TASK:
From the entries below, report how many lines contain the string "needle". Only the number is wanted.

*** Opening DATASET ENTRIES ***

(** [sep.join(parts)]. *)
Fixpoint join (sep : string) (parts : list string) : string :=
  match parts with
  | [] => EmptyString
  | [p] => p
  | p :: rest => p +:+ sep +:+ join sep rest
  end.

Fixpoint lstrip_by (p : ascii -> bool) (s : string) : string :=
  match s with
  | EmptyString => EmptyString
  | String a r => if p a then lstrip_by p r else s
  end.

Fixpoint rstrip_by (p : ascii -> bool) (s : string) : string :=
  match s with
  | EmptyString => EmptyString
  | String a r =>
      match rstrip_by p r with
      | EmptyString => if p a then EmptyString else String a EmptyString
      | r' => String a r'
      end
  end.

Definition strip_by (p : ascii -> bool) (s : string) : string :=
  rstrip_by p (lstrip_by p s).

(** [s.strip()]. *)
Definition strip : string -> string := strip_by is_space.

Fixpoint remove_chars (p : ascii -> bool) (s : string) : string :=
  match s with
  | EmptyString => EmptyString
  | String a r => if p a then remove_chars p r else String a (remove_chars p r)
  end.

Definition startswith (p s : string) : bool := String.prefix p s.

(** [needle in s] for a substring. *)
Fixpoint contains (needle s : string) : bool :=
  (String.prefix needle s ||
   match s with
   | EmptyString => false
   | String _ r => contains needle r
   end)%bool.
(** X14.  Whatever the cluster does and whatever names its listings
    return, every file a run opens has a path that extends the path of the
    temporary directory by [global] or by [namespaces] and at least one
    further name. *)
Theorem X14_files_are_opened_in_the_temporary_directory (os : OS)
    (kubeconfig : string) (timeout : Z) (cwd tmp_dir : string)
    (s : state os) :
  let out := PathLib.parse tmp_dir in
  exists ev,
    trace os (main os kubeconfig timeout cwd tmp_dir s).2 = trace os s ++ ev
    /\ Forall (fun p =>
         PathLib.under out p = true
         /\ (PathLib.under (PathLib.truediv out "global") p = true
             \/ PathLib.under (PathLib.truediv out "namespaces") p = true))
         (opened ev).
Proof.
  intros out.
  assert (H : forall pre, Forall (traverse_event
                 (kubeconfig_flag cwd kubeconfig) (timeout_arg timeout) out)
                 pre ->
    Forall (fun p =>
         PathLib.under out p = true
         /\ (PathLib.under (PathLib.truediv out "global") p = true
             \/ PathLib.under (PathLib.truediv out "namespaces") p = true))
      (opened pre)).
  { induction 1 as [|e pre He Hpre IH]; [constructor|].
    apply traverse_event_opens in He.
    destruct e; simpl; try exact IH. by constructor. }
  destruct (main_cases (os:=os) kubeconfig timeout cwd tmp_dir s)
    as (pre & Hpre & [[_ (tree & Htr & _)] | [_ Htr]]).
  - eexists. split; [exact Htr|]. rewrite opened_app. simpl.
    rewrite app_nil_r. by apply H.
  - exists pre. split; [exact Htr|]. by apply H.
Qed.

Lemma length_concat_map {A B} (f : A -> list B) (l : list A) :
  length (concat (List.map f l))
  = sum_list (List.map (fun x => length (f x)) l).
Proof.
  induction l as [|x l IH]; [done|].
  cbn [List.map concat sum_list sum_list_with]. by rewrite length_app, IH.
Qed.

Section AnyCluster.

Context {os : OS}.
Implicit Types (s : state os).

Variables (kc to : string) (out : PathLib.Path).

Hypothesis in_time : forall cmd w, elapsed (os_exec os cmd w).1 <= 60.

*** Closing DATASET ENTRIES ***

YOUR SOLUTION:
4